I make no apologies for the story's anthropomorphic slant. Unlike my Deer Story, where the first person narrative purposefully conveys an understanding of an intelligent and social animal, here it is merely a convenience. Hawks are far less a social animal than deer, and are seemingly much less intelligent. I do not make the bold claims about hawks that I have made about deer. Hopefully this story remains truthful to the nature of the hawk, aside from the telling in the first person.


July 10, 2010


A Hawk’s Tale


The great white owl is softly fluttering by on her way to a daytime perch. She has had a long night of hunting. Twilight is giving way to the morning's first light. It's time for a hawk to wake up his senses and get started with the day. In spite of the bitter cold, it was a pleasant night. The breeze was gentle enough to permit steady sleep high up in this favorite roosting tree. Sleep would be impossible here on a windy night. Perhaps if the wind stays down I'll return here tonight.

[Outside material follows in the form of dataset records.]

Lemma compare_trans a b c :
  compare a b <> Some Gt -> compare b c <> Some Gt ->
  compare a b <> None -> compare b c <> None ->
  compare a c <> Some Gt.
Proof.
  destruct a as [a|], b as [b|], c as [c|]; simpl; intros Hab Hbc ? ?; try done.
  intros Hac. injection Hac as Hac.
  assert (a <= b) by (intros E; apply Hab; by rewrite E).
  assert (b <= c) by (intros E; apply Hbc; by rewrite E).
  apply Z.compare_gt_iff in Hac. lia.
Qed.

Lemma string_compare_antisym s t : String.compare t s = CompOpp (String.compare s t).
Proof. apply String.compare_antisym. Qed.

Definition functionText (name : string) : string :=
  "function " +:+ name +:+ "() { [native code] }".

Lemma functionText_nonempty name : functionText name <> "".
Proof. discriminate. Qed.

Lemma insertionSort_stable A (cmp : A -> A -> comparison) l :
  consistent cmp l ->
  forall x, x ∈ l ->
    List.filter (tie cmp x) (insertionSort cmp l) = List.filter (tie cmp x) l.
Proof. intros Hc x Hx. by apply insertionSort_consistent_stable. Qed.

Lemma V8_sort_sorted A (cmp : A -> A -> comparison) l :
  consistent cmp l -> StronglySorted (fun x y => cmp x y <> Gt) (V8.sort cmp l).
Proof.
  intros Hc. rewrite V8.sort_consistent by done.
  by apply insertionSort_consistent_sorted.
Qed.

Lemma V8_sort_stable A (cmp : A -> A -> comparison) l :
  consistent cmp l ->
  forall x, x ∈ l ->
    List.filter (tie cmp x) (V8.sort cmp l) = List.filter (tie cmp x) l.
Proof.
  intros Hc x Hx. rewrite V8.sort_consistent by done.
  by apply insertionSort_consistent_stable.
Qed.

End IntEngine.
(** * Doggy daycare: the status-overlay engine

    A shallow embedding of the client logic of the dog directory:
    - [DogStatusContext.js]: the overlay store ([changedDogs], [updateStatus]);
    - [app/dogs/page.js]: the list view ([useDebounce], [fetchDogs],
      [filteredDogs], the status shown per card);
    - [app/dogs/[id]/page.js]: the detail view ([setupNavigation],
      [toggleStatus], the status shown on the page).

    React state is modelled by explicit state passing: a handler takes the
    state the render closed over and returns the state of the next render. *)

From Stdlib Require Import ZArith Ascii String.
From stdpp Require Import base option list gmap strings pretty.

Local Open Scope string_scope.

(** ** JavaScript values read from the fetched JSON *)

(** A field of a fetched record.  [JUndefined] is a field that is absent.
    Numbers are the integral ones; [JObj] stands for any object or array. *)
Inductive jsval : Type :=
  | JUndefined
  | JNull
  | JBool (b : bool)
  | JNum (n : Z)
  | JStr (s : string)
  | JObj.

(** [ToBoolean]: what [v ? a : b] and [!v] test. *)
Definition truthy (v : jsval) : bool :=
  match v with
  | JUndefined | JNull => false
  | JBool b => b
  | JNum n => negb (n =? 0)%Z
  | JStr s => negb (String.eqb s "")
  | JObj => true
  end.

(** [v === true]. *)
Definition strict_eq_true (v : jsval) : bool :=
  match v with
  | JBool true => true
  | _ => false
  end.

(** The [present] field has the type the endpoint documents (a boolean) or is
    absent. *)
Definition boolean_or_missing (v : jsval) : Prop :=
  match v with
  | JBool _ | JUndefined => True
  | _ => False
  end.

(** ** The shared status constants ([STATUS] in DogStatusContext.js) *)

Module STATUS.
Definition PRESENT : string := "present".
Definition ABSENT : string := "absent".
Definition ALL : string := "all".
End STATUS.

(** ** Dog records

    Only the fields the engine reads are kept.  [chipNumber] and [name] are
    strings when they are there; [None] is an absent field ([undefined]).
    [present] is kept as a raw value because the views test it in two ways
    ([=== true] and plain truthiness). *)
Record Dog : Type := mkDog {
  chipNumber : option string;
  name : option string;
  present : jsval
}.

(** [!chipNumber] on an identifier that is a string or [undefined]. *)
Definition falsy_id (chip : option string) : bool :=
  match chip with
  | None => true
  | Some s => String.eqb s ""
  end.

(** The property key an identifier is converted to by [k in obj] and
    [obj[k]]: [undefined] becomes the string "undefined". *)
Definition prop_key (chip : option string) : string :=
  match chip with
  | Some s => s
  | None => "undefined"
  end.

(** ** The overlay map ([changedDogs])

    [changedDogs] is a plain object: it starts as the literal [{}] and every
    update builds [{...prev, [chipNumber]: newStatus}].  Its own properties are
    a finite map from keys to status strings; the spread copies them and the
    computed key defines an own property, also for the key "__proto__".  Like
    every plain object it inherits the properties of [Object.prototype]. *)
Abbreviation overlay := (gmap string string).

(** The names of the properties of [Object.prototype]. *)
Definition object_prototype_keys : list string :=
  [ "constructor"; "hasOwnProperty"; "isPrototypeOf"; "propertyIsEnumerable";
    "toLocaleString"; "toString"; "valueOf"; "__proto__";
    "__defineGetter__"; "__defineSetter__"; "__lookupGetter__";
    "__lookupSetter__" ].

Definition inherited (k : string) : bool :=
  existsb (String.eqb k) object_prototype_keys.

(** What reading a property of [changedDogs] gives: [undefined], a stored
    status string, or the function (for "__proto__", the object) that
    [Object.prototype] holds under an inherited key. *)
Inductive propval : Type :=
  | PUndefined
  | PStr (s : string)
  | PInherited (k : string).

Coercion PStr : string >-> propval.
#[local] Instance io_ret : MRet io := fun A a => ([], inr a).
#[local] Instance io_bind : MBind io := fun A B k m =>
  match m with
  | (t, inl e) => (t, inl e)
  | (t, inr a) => let '(t', r) := k a in (t ++ t', r)
  end.

Definition raise {A} (e : exn) : io A := ([], inl e).
Definition emit (ev : event) : io unit := ([ev], inr tt).
Definition print (line : pystr) : io unit := emit (Print line).

(** try: [body] except Exception as e: [handler e] *)
Definition try_except {A} (body : io A) (handler : exn -> io A) : io A :=
  match body with
  | (t, inl e) => let '(t', r) := handler e in (t ++ t', r)
  | (t, inr a) => (t, inr a)
  end.

Definition outcome {A} (r : exn + A) : io A :=
  match r with
  | inl e => raise e
  | inr a => mret a
  end.

Definition raised (r : option exn) : io unit :=
  match r with
  | Some e => raise e
  | None => mret tt
  end.

(** ** Text helpers *)

Definition py_isspace (c : N) : bool :=
  if (c <? 128)%N
  then ((9 <=? c)%N && (c <=? 13)%N) || ((28 <=? c)%N && (c <=? 32)%N)
  else db_isspace U c.

Fixpoint lstrip (s : pystr) : pystr :=
  match s with
  | c :: s' => if py_isspace c then lstrip s' else s
  | [] => []
  end.

(** [s.strip()] *)
Definition strip (s : pystr) : pystr :=
  reverse (lstrip (reverse (lstrip s))).

(** A value inside an f-string. *)
Definition fmt (v : option pystr) : pystr :=
  match v with
  | Some s => s
  | None => pystr_of "None"
  end.

Definition fmt_bool (b : bool) : pystr :=
  pystr_of (if b then "True" else "False").

Definition fmt_int (z : Z) : pystr := pystr_of (pretty z).

Definition nl : pystr := [10%N].
Definition robot : pystr := [129302%N].
Definition cross : pystr := [10060%N].
Definition tick : pystr := [9989%N].

(** ** Configuration ([__init__]) *)

Definition backoff_initial : Z := 5.
Definition backoff_max : Z := 300.
Definition stable_polls_required : Z := 3.
Definition default_title : pystr := pystr_of "Limitless Update".

(** ** Fetching *)

Definition truthy (s : option pystr) : option pystr :=
  match s with
  | Some (c :: r) => Some (c :: r)
  | _ => None
  end.

(** [fetch_lifelogs]: the feed answers newest first; the list is
    reversed. *)
Definition fetch_lifelogs (w : world) (date start : option pystr)
  : io (list lifelog) :=
  emit (HttpGet (truthy date) (truthy start));;
  lifelogs ← outcome (http_get w);
  mret (reverse lifelogs).

(** ** Downstream: the gemini command and the notification *)

Definition run_gemini_cli_query (w : world) (query : pystr)
  : io (option pystr) :=
  try_except
    (emit (RunGemini query);;
     result ← outcome (gemini_run w);
     let '(Completed returncode stdout stderr) := result in
     if (returncode =? 0)%Z then mret (Some (strip stdout))
     else print (cross ++ pystr_of " gemini-cli error: " ++ stderr);;
          mret None)
    (fun e =>
       match e with
       | TimeoutExpired _ =>
           print (cross ++ pystr_of " gemini-cli command timed out");;
           mret None
       | FileNotFoundError _ =>
           print (cross ++ pystr_of " gemini-cli not found. Please install with: npm i -g @google/gemini-cli");;
           mret None
       | _ =>
           print (cross ++ pystr_of " Error running gemini-cli: " ++ exn_str e);;
           mret None
       end).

It's an easy chore for me to preen my downy feathers in this cold winter air. They fluff up from their hackles to give an extra measure of insulation from the frigid air. First, I clean the soft downy feathers on my underside. They will keep me warm while I later preen my wing and tail feathers for efficient flight. Each feather must be inspected. Ruffled feathers must be carefully put back together so that all of their barbules meet the corresponding hooks. It is painstaking work. Those of us who fly by soaring must keep our flight feathers in peak condition to take advantage of the subtlest forces in the air currents.

Here's a feather that is damaged beyond hope. It was permanently damaged a few days ago when a squirrel that I was trying to grab tore at my wing with its long claws. Luckily, only a few feathers were damaged. I should have been more aggressive in my attack. Had the squirrel ripped my wing muscles, I might never fly again. We hawks must fly to live.